Si pone anzitutto come problema di comprensione e di definizione, non semplicemente di parole, ma della realtà che esse indicano: che cosa è l’"eutanasia"? 

Eutanasia e suicidio medicalmente assistito: cenni definitori

Dopo aver già da tempo abbandonato il legame con l’etimo greco — eu-thánatos, "morte buona" —, il termine eutanasia viene usato nell’attuale dibattito in sensi spesso molto diversi.

Frequentemente si distingue fra eutanasia attiva — o positiva, o diretta —, là dove il medico, o chi per lui, interviene direttamente per procurare la morte di un paziente, ed eutanasia passiva — o negativa, o indiretta —, dove si ha invece astensione da interventi che manterrebbero la persona in vita. Si distingue inoltre fra eutanasia volontaria, quella esplicitamente — e reiteratamente — richiesta dal paziente, ed eutanasia non volontaria, quando la volontà del paziente non può essere espressa, perché si tratta di persona incapace; in lingua inglese la distinzione è fra voluntary e nonvoluntary, ed esiste anche il caso di un’eutanasia involuntary, quella cioè praticata contro l’espressa volontà del paziente.

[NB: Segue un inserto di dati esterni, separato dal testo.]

Definition sample_magic_number (magic_number_pool : list Bytes) (mv : MutableValue) :
    rnd (MutationResult * MutableValue) :=
  if samples_magic (mv_value mv) then
    bytes ← lift (sync (mv_value mv));
    match List.filter (λ num, (length num =? length bytes)%nat) magic_number_pool with
    | [] => mret (Skipped, mv)
    | fit_values =>
        bytes ← choose fit_values;
        bytes ← lift (unwrap bytes);
        value ← lift (commit bytes (mv_value mv));
        mret (Mutated, MkMutable value (mv_bytes mv))
    end
  else mret (Skipped, mv).
End mutate.

(** ** What the byte form keeps *)

(** The type, width in bytes and value of an integer argument. *)
Definition int_arg (v : InputArgument) : option (MoveTypeTag * nat * N) :=
  match v with
  | Arg_U8 n => Some (Tag_U8, 1, n) | Arg_U16 n => Some (Tag_U16, 2, n) | Arg_U32 n => Some (Tag_U32, 4, n)
  | Arg_U64 n => Some (Tag_U64, 8, n) | Arg_U128 n => Some (Tag_U128, 16, n)
  | Arg_U256 n => Some (Tag_U256, 32, n) | _ => None
  end.
Definition int_sized (t : MoveTypeTag) (v : InputArgument) : Prop :=
  ∃ w n, int_arg v = Some (t, w, n) ∧ (n < 256 ^ N.of_nat w)%N.

(** Integers within their width, and vectors of integers of their type. *)
Definition well_sized (v : InputArgument) : Prop :=
  match v with
  | Arg_Vector t vs => Forall (int_sized t) vs ∧ ∃ w, chunk_size t = Ret w
  | _ => ∃ t, int_sized t v
  end.
(** What a mutation must not change. *)
Definition shape (v : InputArgument) : MoveTypeTag * option nat :=
  match v with Arg_Vector t vs => (t, Some (length vs)) | _ => (arg_ty v, None) end.
Definition byte_width (v : InputArgument) : nat :=
  match v with
  | Arg_Vector t vs => match chunk_size t with Ret w => length vs * w | Panic => 0 end
  | _ => match int_arg v with Some (_, w, _) => w | None => 0 end
  end.
Definition octets (bytes : Bytes) : Prop := Forall (λ b, (b < 256)%N) bytes.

Eutanasia si oppone talora a distanasia, a indicare invece l’astensione da interventi medici di prolungamento della vita non rispettosi della dignità del paziente. Prossimo concettualmente e fattualmente all’eutanasia, benché distinto da essa, è poi il suicidio medicalmente assistito — physician assisted suicide o, eufemisticamente, p.a.s. —, in cui la morte è conseguenza diretta di un atto suicida del paziente, ma consigliato e/o aiutato da un medico.

Si tratta, come si vede, di una mappa di significati tutt’altro che omogenea e definita, e assai sensibile alla prospettiva teorica adottata.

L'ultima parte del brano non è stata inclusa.